Veterans Affairs Aid and Attendance Benefits
What Are Aid and Attendance Benefits?
Aid and Attendance is a benefit paid by Veterans Affairs (VA) to veterans, veteran spouses or surviving spouses. It is paid in addition to a veteran's basic pension. The benefit may not be paid without eligibility to a VA basic pension. Aid and Attendance is for applicants who need financial help for in–home care, to pay for an assisted living facility or a nursing home. It is a non–service connected disability benefit, meaning the disability does not have to be a result of service. You cannot receive non–service and service–connected compensation at the same time. Aid and Attendance benefits are paid to those applicants who:
- Are eligible for a VA pension
- Meet service requirements
- Meet certain disability requirements
- Meet income and asset limitations
Who is Eligible for Veterans Affairs Basic Pension and Aid and Attendance?
A pension is a benefit that the VA pays to wartime veterans who have limited or no income and who are at least 65 years old or, if under 65, are permanently or completely disabled. There are also "Death Pensions," which are needs based for a surviving spouse of a deceased wartime veteran who has not remarried.
What are the Service Requirements for Aid and Attendance?
A veteran or the veteran's surviving spouse may be eligible if the veteran:
- Was discharged from a branch of the United States Armed Forces under conditions that were not dishonorable AND
- Served at least one day (did not have to be served in combat) during the following wartime periods and had 90 days of continuous military service:
- World War I: April 6, 1917, through November 11, 1918
- World War II: December 7, 1941, through December 31, 1946
- Korean War: June 27, 1950, through January 31, 1955
- Vietnam War: August 5, 1964 (February 28, 1961, for veterans who served "in country" before August 5, 1964), through May 7, 1975
- Persian Gulf War: August 2, 1990, through a date to be set by Presidential Proclamation or Law.

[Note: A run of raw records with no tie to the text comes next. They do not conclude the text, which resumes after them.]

(** C2, as stated, fails: the source is changed while the edit call is
    pending, and when the call resolves its result is applied all the same.
    The state changes to Success, the generated image is set, and the history
    gains an entry for the earlier source, while the current source is the
    later one. *)
Lemma C2_stale_result_is_applied :
  (sourceImage ∘ app <$> run demoBrowser initialWorld reselectTrace)
    = Some (Some "data:b") ∧
  (app <$> run demoBrowser initialWorld (reselectTrace ++ [lateResult]))
    ≠ (app <$> run demoBrowser initialWorld reselectTrace) ∧
  (status ∘ app <$> run demoBrowser initialWorld (reselectTrace ++ [lateResult]))
    = Some SUCCESS ∧
  (generatedImage ∘ app
     <$> run demoBrowser initialWorld (reselectTrace ++ [lateResult]))
    = Some (Some "data:image/png;base64,AAAA") ∧
  (fmap original ∘ history ∘ app
     <$> run demoBrowser initialWorld (reselectTrace ++ [lateResult]))
    = Some ["data:a"].
Proof. vm_compute. repeat split; discriminate || reflexivity. Qed.

(** C2, amended. No token is compared: when a pending edit call settles, its
    continuation runs on the state of that moment, whatever the current
    source is.  On success the status becomes Success, the result becomes the
    generated image and an entry for the source captured at request time is
    pushed; on failure the status becomes Error and the message is stored.
    The current source is not changed either way. *)
Theorem C2_settled_result_always_applied (br : Browser) (w : World) (k : nat)
    (c : GenerateCall) (edit : JsError + string) (now1 now2 : Z) :
  inflight w !! k = Some c →
  ∃ w', step br w (EditSettled k edit now1 now2) = Some w' ∧
    inflight w' = delete k (inflight w) ∧
    sourceImage (app w') = sourceImage (app w) ∧
    match generateChain br c edit with
    | inr finalImage =>
        status (app w') = SUCCESS ∧
        generatedImage (app w') = Some finalImage ∧
        history (app w')
          = push (newHistoryItem c finalImage now1 now2) (history (app w)) ∧
        original (newHistoryItem c finalImage now1 now2) = g_sourceImage c
    | inl e =>
        status (app w') = ERROR ∧
        error (app w') = Some (errorMessage e)
    end.
Proof.
  intros Hk. eexists. simpl. rewrite Hk. simpl. split; [done|].
  unfold handleGenerate_settle.
  by destruct (generateChain br c edit).
Qed.
(** * AI-Dashboard: the data-to-prompt pipeline of [app.py]

    A shallow embedding of the three utility functions of [app.py]
    ([clean_dataframe], [build_dataset_snapshot], [local_basic_stats_text])
    and of the two button blocks of the script, over a model of the part of
    pandas and of the Python standard library they call.

    What the model of the libraries covers (pandas 2.x with its default
    options, CPython on x86-64, POSIX line ends):
    - column labels are strings, as [read_csv] and [read_excel] produce them
      from a header row of text; labels may repeat, as pandas allows.  A
      header of numbers gives integer labels, on which line 37 raises: such
      frames are outside the model;
    - a column has one of the dtypes int64, float64, bool, object, Int64,
      Float64, boolean, string; an object column holds Python ints, floats,
      strs, bools, [None] and [pd.NA].  The readers can also deliver a
      uint64 column (an integer of 2^63 or more), which [convert_dtypes]
      turns into UInt64, and a datetime64 column (the dates of a workbook),
      which it leaves alone: such columns are outside the model;
    - integers are [Z]; a Python int of an object column is taken to fit
      int64, and the int64 range enters only where [convert_dtypes] tests
      whether a float casts to an integer;
    - float64 is IEEE binary64 as [SpecFloat] specifies it.  A sum is taken
      in column order from its first term; numpy groups a long sum
      otherwise, so the last printed digit of a mean or a deviation is
      exact here only where the sum is;
    - text is a byte string; bytes above 127 count as printable, so [repr]
      is exact on ASCII text and on printable characters beyond it. *)

From Stdlib Require Import ZArith List Bool Lia.
From Stdlib Require Import Strings.String Strings.Ascii.
From Stdlib Require Import Floats.SpecFloat.
Import ListNotations.

Open Scope string_scope.
Open Scope Z_scope.

(* ------------------------------------------------------------------ *)
(** ** Text helpers *)

Module Text.

Definition LF : string := String (ascii_of_nat 10) EmptyString.
Definition dquote_char : ascii := ascii_of_nat 34.
Definition squote_char : ascii := ascii_of_nat 39.
Definition backslash_char : ascii := ascii_of_nat 92.

Definition digit_char (d : Z) : ascii := ascii_of_nat (48 + Z.to_nat d).

(** Decimal digits of a non-negative integer, most significant first;
    [fuel] bounds the number of digits. *)
Fixpoint digits_aux (fuel : nat) (n : Z) (acc : string) : string :=
  match fuel with
  | O => acc
  | S fuel' =>
      let acc' := String (digit_char (n mod 10)) acc in
      if n / 10 =? 0 then acc' else digits_aux fuel' (n / 10) acc'
  end.

Definition digits (n : Z) : string :=
  digits_aux (S (Z.to_nat (Z.log2 n))) n EmptyString.

(** Python's [str(n)] for an [int]. *)
Definition str_int (z : Z) : string :=
  if z <? 0 then "-" ++ digits (- z) else digits z.

(** Python's [str(b)] for a [bool]. *)
Definition str_bool (b : bool) : string := if b then "True" else "False".

(** Python's [sep.join(parts)]. *)
Fixpoint join (sep : string) (parts : list string) : string :=
  match parts with
  | [] => EmptyString
  | [p] => p
  | p :: rest => p ++ sep ++ join sep rest
  end.

(** [s.startswith(p)]. *)
Fixpoint startswith (p s : string) : bool :=
  match p, s with
  | EmptyString, _ => true
  | String a p', String b s' => Ascii.eqb a b && startswith p' s'
  | String _ _, EmptyString => false
  end.

Fixpoint contains_char (c : ascii) (s : string) : bool :=
  match s with
  | EmptyString => false
  | String a s' => Ascii.eqb a c || contains_char c s'
  end.

(** [s.split(sep)] for a one-character separator: never returns []. *)
Fixpoint split_on (c : ascii) (s : string) : list string :=
  match s with
  | EmptyString => [EmptyString]
  | String a s' =>
      if Ascii.eqb a c then EmptyString :: split_on c s'
      else match split_on c s' with
           | [] => [String a EmptyString]
           | l :: ls => String a l :: ls
           end
  end.

Fixpoint repeat_char (c : ascii) (n : nat) : string :=
  match n with
  | O => EmptyString
  | S n' => String c (repeat_char c n')
  end.

(** Left-pad with zeros to [width] characters. *)
Definition zfill (width : nat) (s : string) : string :=
  repeat_char "0"%char (width - String.length s) ++ s.

End Text.

(* ------------------------------------------------------------------ *)
(** ** float64: IEEE binary64 values and their Python text forms *)

Module Float64.

Definition prec : Z := 53.
Definition emax : Z := 1024.

Definition t : Type := spec_float.

Definition nan : t := S754_nan.
Definition add : t -> t -> t := SFadd prec emax.
Definition sub : t -> t -> t := SFsub prec emax.
Definition mul : t -> t -> t := SFmul prec emax.
Definition div : t -> t -> t := SFdiv prec emax.
Definition sqrt : t -> t := SFsqrt prec emax.
Definition ltb : t -> t -> bool := SFltb.
Definition eqb : t -> t -> bool := SFeqb.

(** Conversion of an integer, rounding to nearest even. *)
Definition of_Z (z : Z) : t := binary_normalize prec emax z 0 false.

Definition is_nan (x : t) : bool :=
  match x with S754_nan => true | _ => false end.

Definition int64_min : Z := - 2 ^ 63.
Definition int64_max : Z := 2 ^ 63 - 1.

(** The C cast [(int64_t) x] as numpy's [astype(int)] performs it on
    x86-64: truncation toward zero, and [INT64_MIN] for every value that
    does not fit (infinities and NaN included). *)
Definition astype_int (x : t) : Z :=
  match x with
  | S754_zero _ => 0
  | S754_finite s m e =>
      let mag := if e >=? 0 then Zpos m * 2 ^ e else Zpos m / 2 ^ (- e) in
      let v := if s then - mag else mag in
      if (int64_min <=? v) && (v <=? int64_max) then v else int64_min
  | _ => int64_min
  end.

(** One element of numpy's [arr.astype(int) == arr]. *)
Definition is_integral (x : t) : bool := eqb (of_Z (astype_int x)) x.

(** *** [format(x, ".<p>f")] *)

Definition round_half_even (num den : Z) : Z :=
  let q := num / den in
  let r := num mod den in
  match 2 * r ?= den with
  | Lt => q
  | Gt => q + 1
  | Eq => if Z.even q then q else q + 1
  end.

Definition sign_text (s : bool) : string := if s then "-" else "".

(** [r] is the value scaled by [10^p], already rounded. *)
Definition fixed_digits (p : nat) (r : Z) : string :=
  let scale := 10 ^ Z.of_nat p in
  Text.digits (r / scale) ++
  match p with
  | O => ""
  | _ => "." ++ Text.zfill p (Text.digits (r mod scale))
  end.

Definition format_f (p : nat) (x : t) : string :=
  match x with
  | S754_nan => "nan"
  | S754_infinity s => sign_text s ++ "inf"
  | S754_zero s => sign_text s ++ fixed_digits p 0
  | S754_finite s m e =>
      let scale := 10 ^ Z.of_nat p in
      let r := if e >=? 0 then Zpos m * 2 ^ e * scale
               else round_half_even (Zpos m * scale) (2 ^ (- e)) in
      sign_text s ++ fixed_digits p r
  end.

(** *** [repr(x)]: the shortest decimal string that reads back as [x] *)

(** A positive rational as numerator and (positive) denominator. *)
Definition frac : Type := (Z * Z)%type.

Definition frac_of (m e : Z) : frac :=
  if e >=? 0 then (m * 2 ^ e, 1) else (m, 2 ^ (- e)).

Definition frac_dec (d k : Z) : frac :=
  if k >=? 0 then (d * 10 ^ k, 1) else (d, 10 ^ (- k)).

Definition frac_cmp (a b : frac) : comparison :=
  (fst a * snd b ?= fst b * snd a).

(** [|a - b|], as a fraction over the common denominator. *)
Definition frac_dist (a b : frac) : frac :=
  (Z.abs (fst a * snd b - fst b * snd a), snd a * snd b).

(** Does the decimal [dec] round (to nearest, ties to even) to the float
    with canonical mantissa [m] and exponent [e]? *)
Definition reads_back (m : positive) (e : Z) (dec : frac) : bool :=
  let hi := frac_of (2 * Zpos m + 1) (e - 1) in
  let lo := if (Zpos m =? 2 ^ (prec - 1)) && (emin prec emax <? e)
            then frac_of (4 * Zpos m - 1) (e - 2)
            else frac_of (2 * Zpos m - 1) (e - 1) in
  let even := Z.even (Zpos m) in
  match frac_cmp lo dec, frac_cmp dec hi with
  | Lt, Lt => true
  | Eq, _ => even
  | _, Eq => even
  | _, _ => false
  end.

(** Smallest [j >= 1] with [num * 10^j >= den]. *)
Fixpoint neg_exp10 (fuel : nat) (num den j : Z) : Z :=
  match fuel with
  | O => j
  | S fuel' =>
      if den <=? num * 10 ^ j then j else neg_exp10 fuel' num den (j + 1)
  end.

(** [floor (log10 x)] for a positive fraction. *)
Definition floor_log10 (x : frac) : Z :=
  let (num, den) := x in
  if den <=? num
  then Z.of_nat (String.length (Text.digits (num / den))) - 1
  else - neg_exp10 400 num den 1.

(** The [p]-digit decimal nearest to [x] among those that read back as
    the float [(m, e)], as digits and decimal exponent of the last
    digit; [None] if no [p]-digit decimal reads back. *)
Definition shortest_at (m : positive) (e : Z) (p : Z) : option (Z * Z) :=
  let x := frac_of (Zpos m) e in
  let k := floor_log10 x - p + 1 in
  let (num, den) := x in
  let (snum, sden) := if k >=? 0 then (num, den * 10 ^ k)
                      else (num * 10 ^ (- k), den) in
  let dlo := snum / sden in
  let dhi := dlo + 1 in
  let oklo := reads_back m e (frac_dec dlo k) in
  let okhi := reads_back m e (frac_dec dhi k) in
  match oklo, okhi with
  | true, false => Some (dlo, k)
  | false, true => Some (dhi, k)
  | false, false => None
  | true, true =>
      match frac_cmp (frac_dist x (frac_dec dlo k))
                     (frac_dist x (frac_dec dhi k)) with
      | Lt => Some (dlo, k)
      | Gt => Some (dhi, k)
      | Eq => Some (if Z.even dlo then dlo else dhi, k)
      end
  end.

Fixpoint shortest_from (fuel : nat) (m : positive) (e : Z) (p : Z)
  : Z * Z :=
  match fuel with
  | O => (Zpos m, 0)
  | S fuel' =>
      match shortest_at m e p with
      | Some r => r
      | None => shortest_from fuel' m e (p + 1)
      end
  end.

(** Drop trailing zeros of the digit string, raising the exponent. *)
Fixpoint strip_zeros (fuel : nat) (d k : Z) : Z * Z :=
  match fuel with
  | O => (d, k)
  | S fuel' =>
      if (d mod 10 =? 0) && negb (d =? 0)
      then strip_zeros fuel' (d / 10) (k + 1) else (d, k)
  end.

Definition exp_text (x : Z) : string :=
  (if x <? 0 then "-" else "+") ++ Text.zfill 2 (Text.digits (Z.abs x)).

(** Layout of [repr]: [ds] are the significant digits and [decpt] the
    position of the decimal point relative to their start. *)
Definition layout (ds : string) (decpt : Z) : string :=
  let n := Z.of_nat (String.length ds) in
  if (decpt <=? -4) || (16 <? decpt) then
    String.substring 0 1 ds ++
    (if n =? 1 then "" else "." ++ String.substring 1 (String.length ds - 1) ds)
    ++ "e" ++ exp_text (decpt - 1)
  else if decpt <=? 0 then
    "0." ++ Text.repeat_char "0"%char (Z.to_nat (- decpt)) ++ ds
  else if n <=? decpt then
    ds ++ Text.repeat_char "0"%char (Z.to_nat (decpt - n)) ++ ".0"
  else
    String.substring 0 (Z.to_nat decpt) ds ++ "." ++
    String.substring (Z.to_nat decpt) (String.length ds - Z.to_nat decpt) ds.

If the veteran entered active duty after September 7, 1980, generally he/she must have served at least 24 months or the full period for which called or ordered to active duty (there are exceptions to this rule).
What are the Disability Requirements for Aid and Attendance?
Veterans, spouses of veterans or surviving spouses can be eligible for Aid and Attendance benefits if they meet the following disability requirements:
- The aid of another person is needed in order to perform personal functions required in everyday living, such as bathing, feeding, dressing, toileting, adjusting prosthetic devices, or protecting himself/herself from the hazards of his/her daily environment; or
- The claimant is bedridden, in that his/her disability or disabilities require that he/she remain in bed apart from any prescribed course of convalescence or treatment; or
- The claimant is in a nursing home due to mental or physical incapacity; or
- The claimant is blind, or so nearly blind as to have corrected visual acuity of 5/200 or less, in both eyes, or concentric contraction of the visual field to 5 degrees or less.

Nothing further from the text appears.